13 In my view, the procedural point is misconceived in the sense that Nationwide News’ prima facie right to inspect or obtain a copy of the affidavits under r 28.05 arises not because the affidavits were filed in the Magistrates’ Court, but because they have been filed in the substantive proceedings before me as part of the appellant’s court book. Because relevant affidavits have been filed in this Court r 28.05, which ensures the accountability of this Court in this proceeding, will still have had work to do regardless of the outcome of this appeal.
14 The question, then, is whether I ought order the documents remain confidential pursuant to r 28.05(2)(a).[3] To succeed in an application for a confidentiality order, the party objecting to the inspection or copying of documents must demonstrate that it would be seriously compromised or adversely affected if the order were not made.[4]
15 The appellant characterises the adverse effect access to the affidavits would have on him in this way: The affidavits contain wide ranging allegations of fraud against him personally in circumstances where no formal charges have been laid. To allow this material to be inspected, copied and ultimately publicised would prejudice the fairness of a future trial, should there be one.
16 I am not satisfied that the appellant would be so adversely affected that I should make a confidentiality order for the following reasons.
17 Rule 28.05 is founded on the principle of open justice which protects the public’s right to be informed of and to monitor court proceedings. That principle sets the bar high.
18 There is merit to the argument that if the media is going to report on these proceedings, and I consider it is possible that they will do so, the appellant’s interests will be better served if those reports are accurate in their description of the material before the Court, rather than based in speculation.

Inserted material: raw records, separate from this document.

(** ** Dictionaries *)

Section DictFacts.
Context {K V : Type} (keqb : K -> K -> bool).
Hypothesis keqb_eq : forall a b, keqb a b = true <-> a = b.

Lemma keqb_neq (a b : K) : a <> b -> keqb a b = false.
Proof.
  intros H. destruct (keqb a b) eqn:E; [|reflexivity].
  apply keqb_eq in E. contradiction.
Qed.

Lemma keqb_refl (a : K) : keqb a a = true.
Proof. now apply keqb_eq. Qed.

Lemma dict_get_fresh (k : K) (d : list (K * V)) :
  ~ In k (keys d) -> dict_get keqb k d = None.
Proof.
  induction d as [|[k' v'] d IH]; simpl; intros H; [reflexivity|].
  rewrite keqb_neq by (intros ->; apply H; now left).
  apply IH. intros Hin. apply H. now right.
Qed.

Lemma dict_set_fresh (k : K) (v : V) (d : list (K * V)) :
  ~ In k (keys d) -> dict_set keqb k v d = d ++ [(k, v)].
Proof.
  induction d as [|[k' v'] d IH]; simpl; intros H; [reflexivity|].
  rewrite keqb_neq by (intros ->; apply H; now left).
  rewrite IH; [reflexivity|]. intros Hin. apply H. now right.
Qed.

Lemma dict_get_last (k : K) (c : V) (d : list (K * V)) :
  ~ In k (keys d) -> dict_get keqb k (d ++ [(k, c)]) = Some c.
Proof.
  induction d as [|[k' v'] d IH]; simpl; intros H.
  - now rewrite keqb_refl.
  - rewrite keqb_neq by (intros ->; apply H; now left).
    apply IH. intros Hin. apply H. now right.
Qed.

Lemma dict_set_last (k : K) (c c' : V) (d : list (K * V)) :
  ~ In k (keys d) -> dict_set keqb k c' (d ++ [(k, c)]) = d ++ [(k, c')].
Proof.
  induction d as [|[k' v'] d IH]; simpl; intros H.
  - now rewrite keqb_refl.
  - rewrite keqb_neq by (intros ->; apply H; now left).
    rewrite IH; [reflexivity|]. intros Hin. apply H. now right.
Qed.

Lemma dict_update_fresh (other d : list (K * V)) :
  NoDup (keys d ++ keys other) -> dict_update keqb d other = d ++ other.
Proof.
  unfold dict_update. revert d.
  induction other as [|[k v] other IH]; intros d H; simpl.
  - now rewrite app_nil_r.
  - simpl in H. rewrite dict_set_fresh.
    + rewrite IH.
      * now rewrite <- app_assoc.
      * unfold keys in *. rewrite map_app, <- app_assoc. exact H.
    + apply NoDup_remove_2 in H. intros Hin. apply H.
      apply in_or_app. now left.
Qed.

Lemma keys_dict_set (k : K) (v : V) (d : list (K * V)) :
  forall x, In x (keys (dict_set keqb k v d)) -> x = k \/ In x (keys d).
Proof.
  induction d as [|[k' v'] d IH]; simpl; intros x H.
  - destruct H as [<-|[]]. now left.
  - destruct (keqb k k'); simpl in H.
    + right. exact H.
    + destruct H as [<-|H]; [right; now left|].
      destruct (IH x H) as [->|Hin]; [now left|right; now right].
Qed.

Lemma keys_dict_update (other d : list (K * V)) :
  forall x, In x (keys (dict_update keqb d other)) ->
            In x (keys d) \/ In x (keys other).
Proof.
  unfold dict_update. revert d.
  induction other as [|[k v] other IH]; intros d x H; simpl in *.
  - now left.
  - destruct (IH _ x H) as [Hin|Hin].
    + destruct (keys_dict_set _ _ _ _ Hin) as [->|Hd];
        [right; now left|now left].
    + right. now right.
Qed.
End DictFacts.

Lemma fkey_eqb_eq (a b : fkey) : fkey_eqb a b = true <-> a = b.
Proof.
  destruct a as [x|], b as [y|]; simpl; split; intros H;
    try discriminate; try reflexivity.
  - apply String.eqb_eq in H. now subst.
  - injection H as ->. apply String.eqb_refl.
Qed.

Lemma distinct_NoDup (l : list string) : distinct l = true <-> NoDup l.
Proof.
  induction l as [|x l IH]; simpl.
  - split; [constructor|reflexivity].
  - rewrite andb_true_iff, negb_true_iff, IH. split.
    + intros [Hx Hl]. constructor; [|exact Hl].
      intros Hin. assert (existsb (String.eqb x) l = true) as E.
      { apply existsb_exists. exists x. split; [exact Hin|apply String.eqb_refl]. }
      rewrite E in Hx. discriminate.
    + intros H. inversion H as [|? ? Hx Hl]; subst. split; [|exact Hl].
      destruct (existsb (String.eqb x) l) eqn:E; [|reflexivity].
      apply existsb_exists in E as (y & Hy & Hxy).
      apply String.eqb_eq in Hxy. subst. contradiction.
Qed.

(** ** The two loops of [flatten] *)

Lemma flatten_list_eq (sep : string) (pk : fkey) (l : list value) :
  flatten sep pk (VList l) = flatten_items sep pk (indexed 0 l) [].
Proof.
  simpl. generalize (@nil (fkey * scalar)) as items. generalize 0%nat as i.
  induction l as [|x l IH]; intros i items; [reflexivity|].
  simpl. rewrite IH. reflexivity.
Qed.

Lemma flatten_dict_eq (sep : string) (pk : fkey) (d : list (string * value)) :
  flatten sep pk (VDict d) = flatten_items sep pk d [].
Proof.
  simpl. generalize (@nil (fkey * scalar)) as items.
  induction d as [|[k x] d IH]; intros items; [reflexivity|].
  simpl. rewrite IH. reflexivity.
Qed.

Lemma leaves_list_eq (l : list value) :
  leaves (VList l) = leaves_items (indexed 0 l).
Proof.
  simpl. generalize 0%nat as i.
  induction l as [|x l IH]; intros i; [reflexivity|].
  unfold leaves_items in *. simpl. rewrite IH. reflexivity.
Qed.

Lemma leaves_dict_eq (d : list (string * value)) :
  leaves (VDict d) = leaves_items d.
Proof.
  simpl. induction d as [|[k x] d IH]; [reflexivity|].
  unfold leaves_items in *. simpl. rewrite IH. reflexivity.
Qed.

Lemma Forall_indexed {A : Type} (P : A -> Prop) (l : list A) (i : nat) :
  Forall P l -> Forall (fun kv => P (snd kv)) (indexed i l).
Proof.
  intros H. revert i. induction H; intros i; simpl; constructor; auto.
Qed.

(** ** Keys and paths *)

Lemma split_path_key (path : list string) (p : string) :
  Forall (fun s => no_dot s = true) path ->
  exists key, path_key "." (Some p) path = Some key
              /\ split "." key = split "." p ++ path.
Proof.
  unfold path_key. intros H. revert p.
  induction H as [|s path Hs _ IH]; intros p; simpl.
  - exists p. split; [reflexivity|now rewrite app_nil_r].
  - destruct (IH (p ++ "." ++ s)%string) as (key & Hk & Hsplit).
    exists key. split; [exact Hk|].
    rewrite Hsplit. simpl. rewrite split_snoc.
    + now rewrite <- app_assoc.
    + unfold no_dot in Hs. now apply negb_true_iff in Hs.
Qed.

Lemma split_path_key_root (s : string) (path : list string) :
  Forall (fun s => no_dot s = true) (s :: path) ->
  exists key, path_key "." None (s :: path) = Some key
              /\ split "." key = s :: path.
Proof.
  intros H. inversion H as [|? ? Hs Hp]; subst.
  destruct (split_path_key path s Hp) as (key & Hk & Hsplit).
  exists key. split; [exact Hk|].
  rewrite Hsplit, split_no_sep; [reflexivity|].
  unfold no_dot in Hs. now apply negb_true_iff in Hs.
Qed.

Lemma path_key_inj (pk : fkey) (p q : list string) :
  Forall (fun s => no_dot s = true) p ->
  Forall (fun s => no_dot s = true) q ->
  path_key "." pk p = path_key "." pk q -> p = q.
Proof.
  intros Hp Hq H. destruct pk as [r|].
  - destruct (split_path_key p r Hp) as (k1 & E1 & S1).
    destruct (split_path_key q r Hq) as (k2 & E2 & S2).
    rewrite E1, E2 in H. injection H as ->. rewrite S1 in S2.
    now apply app_inv_head in S2.
  - destruct p as [|a p], q as [|b q]; [reflexivity| | |].
    + destruct (split_path_key_root b q Hq) as (k & E & _).
      rewrite E in H. discriminate.
    + destruct (split_path_key_root a p Hp) as (k & E & _).
      rewrite E in H. discriminate.
    + destruct (split_path_key_root a p Hp) as (k1 & E1 & S1).
      destruct (split_path_key_root b q Hq) as (k2 & E2 & S2).
      rewrite E1, E2 in H. injection H as ->. congruence.
Qed.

19 At least some of this material is already in the public domain. I take judicial notice of the fact that at least one of the Blewitt statements which is exhibited to the McDonald affidavit dated 4 November 2013 is publicly available on the website for the ongoing Royal Commission into Trade Union Governance and Corruption. Mr Blewitt has given evidence before the Royal Commission which has been widely reported and which canvasses subject matter from all three of his witness statements.
20 It follows from the reasons that I have expressed that I am not satisfied that a confidentiality order ought be made. It seems to me that a significant if not dominant proportion of the prejudice that is asserted on behalf of the appellant is prejudice that is academic given the events of the past few days at the Royal Commission. I therefore decline to make the order sought, that the documents remain confidential.